One of them whispered to Jorden, “When is he gonna-”

“Shut up!”

Poc’s stomach grumbled as he licked his mouth clean of the last small fragments. His eyes swam. He was feeling very dizzy all of the sudden, so he leaned against the boarded front of the baker’s open shop.

“Help me,” he said quietly.

Blackness swam around him and slowly blossomed inwards across his vision. Sigurd the Baker began to lean over him, but he fell faster than the man could reach. Falling, falling, he was falling into the dark…

+

As the last fingers of the setting sun sank beneath the horizon, the torchbearers strode forward. By now, a ring of onlookers surrounded them. Slowly, reverently, they lowered the flames to the tightly packed tinder at the bottom of the stacks of wood. The dried moss and kindling lit up hungrily, consuming itself with greedy red lips. The rising smoke shifted to flames and slowly, the larger sticks began to catch.

A few people in the crowd whooped with delight. In the shelter of an awning, drums began to beat and a fiddle began to play. As couples began to pair off for dancing, onlookers began to stamp to the beat.

Unfortunately, that meant that Ghuto’s shins were kicked relentlessly as he tried to push through the crowd. He kept up a steady stream of apologies and muttered curses as he worked his way past the well-dressed townsfolk. Too soon, the crowd compacted even further to make room for the dancers.

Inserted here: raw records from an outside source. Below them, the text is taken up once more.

(* ===== verification/Cbor.v ===== *)
(** * CBOR (json.hpp, [write_cbor], [parse_cbor_internal])

    Both directions of the format, the reader on every byte sequence, and the
    round trip. *)

From stdpp Require Import base gmap strings list.
From Stdlib Require Import ZArith Ascii Lia.
From S2P Require Import Prelude Cxx StdMap JsonValue JsonSax JsonBinary BinaryReader BinaryFormat.

Section cbor.
Context `{Machine}.

(** ** The writer *)

(** The control byte and the number [n] of at most 64 bits, in the fewest
    bytes: [first] is the control byte for one byte that follows. *)
Definition cbor_head (first n : Z) : string :=
  if n <=? 0x17 then write_number 1 (first - 0x18 + n)
  else if n <=? 0xFF then byte first +:+ write_number 1 n
  else if n <=? 0xFFFF then byte (first + 1) +:+ write_number 2 n
  else if n <=? 0xFFFFFFFF then byte (first + 2) +:+ write_number 4 n
  else byte (first + 3) +:+ write_number 8 n.

Definition write_cbor_string (s : string) : string :=
  cbor_head 0x78 (Z.of_nat (String.length s)) +:+ s.

Fixpoint write_cbor (j : json) : string :=
  match j with
  | jnull => byte 0xF6
  | jboolean b => byte (if b then 0xF5 else 0xF4)
  | jnumber_integer z => if 0 <=? z then cbor_head 0x18 z else cbor_head 0x38 (-1 - z)
  | jnumber_unsigned z => cbor_head 0x18 z
  | jnumber_float d => byte 0xFB +:+ write_number 8 (double_bits d)
  | jstring s => write_cbor_string s
  | jarray l => cbor_head 0x98 (Z.of_nat (length l)) +:+ write_all write_cbor l
  | jobject m =>
      cbor_head 0xB8 (Z.of_nat (length m)) +:+
      write_all (λ el, write_cbor_string el.1 +:+ write_cbor el.2) m
  | jdiscarded => ""
  end.

(** ** The reader *)

(** [while (get() != 0xFF)], the chunks of a string. *)
Fixpoint cbor_chunks (fuel : nat) (get_chunk : RM string) (result : string) : RM string :=
  match fuel with
  | O => out_of_fuel
  | S fuel =>
      c <- get ;;
      if c =? 0xFF then ret result else
      chunk <- get_chunk ;; cbor_chunks fuel get_chunk (result +:+ chunk)
  end.
Lemma marked_total value n fuel p :
  value_total value n → receives (ref_stack p) → (left p ≤ n)%nat → (n < fuel)%nat →
  wp (c <- get_ignore_noop fuel ;; value c) p (λ _, some_value p) XB.
Proof.
  intros [He Hv] Hr Hl Hf. wp_step. apply noop_total; [lia|]. intros c p1 Hs1 Htok [[-> _]|[Hc Hlt]].
  - eapply wp_mono; [by apply He| |done]. by intros ? ? [].
  - eapply wp_mono; [apply Hv; [unfold eof; lia|by destruct Hs1 as [_ ->]|lia]| |done].
    intros u p' Hp'. eapply same_some; [done|lia|done].
Qed.

Lemma start_unlimited : (sax_start_array : RM unit) = start_array no_limit ∧ (sax_start_object : RM unit) = start_object no_limit.
Proof. split; reflexivity. Qed.

(** A member: its key consumes bytes. *)
Lemma member_kept get_char value fuel r st (p : reader) :
  in_object r st p → (left p < fuel)%nat →
  (∀ p1 : reader, receives (ref_stack p1) → (left p1 < left p)%nat → wp value p1 (λ _, some_value p1) XB) →
  wp (get_member (get_ubjson_string fuel get_char) value) p (λ _ p', in_object r st p' ∧ (left p' < left p)%nat) XB.
Proof.
  intros (mm & el & Hwf & Hmm & Hroot & Hst) Hf Hv. unfold get_member. wp_step.
  eapply wp_mono; [by apply ubjson_key_total| |done]. intros k p1 [[Hroot1 Hst1] Hl1]. cbv beta. wp_step.
  set (mk := if map_mem k mm then mm else map_put k jnull mm).
  apply (wp_run _ _ _ _ tt (with_sax (root p1) (Fobject mk (Some k) :: st) p1)).
  { unfold sax_key. by rewrite Hst1, Hst. }
  eapply wp_mono; [apply Hv; [done|done]| |done]. intros _ p' (v & Hvv & Hd & Hle). unfold delivers in Hd. simpl in Hd.
  injection Hd as Hroot' Hst'. split; [|unfold left in *; simpl in *; lia]. exists (map_put k v mk), (Some k).
  assert (Hmk : map_wf mk) by (unfold mk; case_match; [done|by apply map_put_wf]).
  split_and!; [by apply map_put_wf| |congruence|done]. apply put_valid; [done|].
  unfold mk. case_match; [done|]. by apply put_valid; [apply valid_null|].
Qed.
Lemma parse_replay input s o t l es :
  record input = (o, Driver t l es) → o ≠ Ok false →
  let '(or, s') := run_events es s in
  let '(oh, p) := drv_parse handler (parse_fuel input) (drv_init input s) in
  match or with
  | Ok true =>
      match o with
      | Ok _ => oh = Ok tt ∧ drv_sax p = s'
      | Throw ex => after_error handler ex s' oh (drv_sax p)
      | _ => True
      end
  | Ok false => True
  | or => oh = stop_with (λ _, tt) or ∧ drv_sax p = s'
  end.
Proof.
  unfold record, drv_parse, drv_sax_parse, drv_init. fold drv_parse_end. fold (drv_sax_end (hdl := recorder)).
  destruct (get_token_runs uninitialized (lexer_init input)) as (t0 & l0 & Htok). intros Hrec Hne.
  rewrite (bind_run _ _ _ _ _ (Htok _ _)) in Hrec. rewrite (bind_run _ _ _ _ _ (Htok _ _)).
  destruct (replay_parse_internal handler (parse_fuel input) [] false t0 l0 s []) as (new & t1 & l1 & o1 & Hr & _ & Hrun).
  rewrite app_nil_l in Hr. unfold bind in Hrec |- *. rewrite Hr in Hrec.
  destruct (parse_end_replay t1 l1) as (o2 & t2 & l2 & Hend & Hends).
  assert (es = new ∧ (o1 = Ok true ∧ o2 = o ∨ (∀ b, o1 ≠ Ok b) ∧ o1 = o)) as [-> Ho].
  { destruct o1 as [[]| | |]; cbn [negb] in Hrec; unfold ret in Hrec; [rewrite Hend in Hrec|..]; simplify_eq; naive_solver. }
  destruct (run_events new s) as [or s'].
  destruct or as [[]| | |]; [|by destruct (drv_parse_internal _ _ _ _) as [[]]; repeat case_match|destruct Hrun as (p & -> & Hp); cbn; by rewrite Hp..].
  destruct Ho as [[-> ->]|[Hno ->]].
  - rewrite Hrun. specialize (Hends s'). destruct o as [b|ex| |]; [by destruct Hends as [_ ->]| |done..].
    unfold after_error. destruct (on_parse_error ex s') as [[b| | |] s''] eqn:E; destruct Hends as (p & -> & Hp); auto.
  - destruct o as [b|ex| |]; [by destruct (Hno b)| |by rewrite Hrun..]. unfold after_error.
    destruct (on_parse_error ex s') as [[b| | |] s'']; destruct Hrun as (p & -> & Hp); [|by cbn..]. cbn [stop_with obind id].
    destruct p as [t3 l3 s3]. cbn [drv_sax] in Hp. subst s3. destruct (parse_end_replay t3 l3) as (o3 & t4 & l4 & _ & Hend3).
    specialize (Hend3 s''). destruct o3 as [b3|ex3| |]; [destruct Hend3 as [_ ->]; by left| |done..].
    destruct (on_parse_error ex3 s'') as [o4 s4] eqn:E4; destruct Hend3 as (p & -> & Hp). right. exists ex3. by rewrite E4.
Qed.
End parse_replay.

(** [accept] returns true exactly for the texts that [parse] returns a value for. *)
Lemma accept_variant input :
  json_accept input = Ok (match json_parse input with Ok _ => true | _ => false end).
Proof.
  destruct (replay_sax_parse acceptor ltac:(done) (parse_fuel input) uninitialized (lexer_init input) tt [])
    as (es & t & l & o & Hrec & _ & Hrun).
  assert (Hall : ∀ es, run_events (handler := acceptor) es tt = (Ok true, tt)) by (intros es0; induction es0 as [|e es0 IH]; [done|exact IH]).
  rewrite Hall in Hrun. unfold json_accept, drv_init. unfold record, drv_init in *.
  destruct (recorded (H := x86_64) input) as [(t' & l' & es' & s & Hr & -> & _)|(t' & l' & es' & ex & s & Hr & -> & _)];
    unfold record, drv_init in Hr; rewrite Hr in Hrec; simplify_eq.
  - by rewrite Hrun.
  - destruct Hrun as (p & -> & _). done.
Qed.

(** Without exceptions a discarded value stands for what would be thrown. *)
Lemma exceptions_variant `{Machine} input :
  json_parse_exceptions true input = json_parse input
  ∧ json_parse_exceptions false input = Ok (match json_parse input with Ok v => v | _ => jdiscarded end).
Proof.
  assert (Hp : ∀ allow, json_parse_exceptions allow input = match json_parse input with
    | Ok v => Ok v | o => if allow then o else Ok jdiscarded end).
  2:{ rewrite !Hp. by destruct (json_parse_cases input) as [(v & -> & _)|(e & -> & _)]. }
  intros allow. unfold json_parse_exceptions.
  destruct (recorded input) as [(t & l & es & s & Hr & -> & Hrun)|(t & l & es & ex & s & Hr & -> & Hrun)];
    pose proof (parse_replay (dom_handler allow) input dom_init _ _ _ _ Hr ltac:(done)) as Hrep;
    destruct (run_events_dom allow es dom_init) as [Hd Her]; rewrite Hd, Hrun in Hrep; rewrite Hrun in Her; cbn in Her;
    change (DomState (Dom tt tt jnull []) false) with dom_init;
    destruct (drv_parse _ _ _) as [oh p].
  - destruct Hrep as [-> ->]. cbn. by rewrite Her.
  - unfold after_error in Hrep. destruct allow; cbn in Hrep.
    + by destruct Hrep as [-> ->].
    + by destruct Hrep as [[-> ->]|(ex' & -> & ->)].
Qed.

(** C7: The parser with the acceptor, and with the handler that builds values
    with and without exceptions, against [json_parse]: [accept] never throws
    and answers whether [json_parse] returns a value; with exceptions [parse]
    is [json_parse]; without, it returns the same value, and a discarded value
    for every text that makes [json_parse] throw. *)
Theorem parse_variants `{Machine} input :
  json_accept input = Ok (match json_parse input with Ok _ => true | _ => false end)
  ∧ json_parse_exceptions true input = json_parse input
  ∧ json_parse_exceptions false input = Ok (match json_parse input with Ok v => v | _ => jdiscarded end).
Proof. split; [apply accept_variant|apply exceptions_variant]. Qed.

The few people that he had asked about Poc hadn’t even bothered with a reply. They’d just looked at him pityingly and walked away.

Finally, he made it to an edge of the crowd, where a shut-up bakery served as a backboard for several of the less enthusiastic members of the crowd.

“Excuse me,” he asked over the noise, “have any of you seen a little boy around? Goes by the name of Selim?”

“Nah, sir,” said the largest of them, a man wearing a baker’s apron. The man paused for a moment and continued, “I haven’t seen a single peeping little ‘un for several hours.”

The quick slap of leather on stone joined the mix of noises behind Ghuto. The dancers had begun. Ghuto twisted and looked at them for a second. At the base of the fire, the flames were licking higher. Ghuto turned back to the man.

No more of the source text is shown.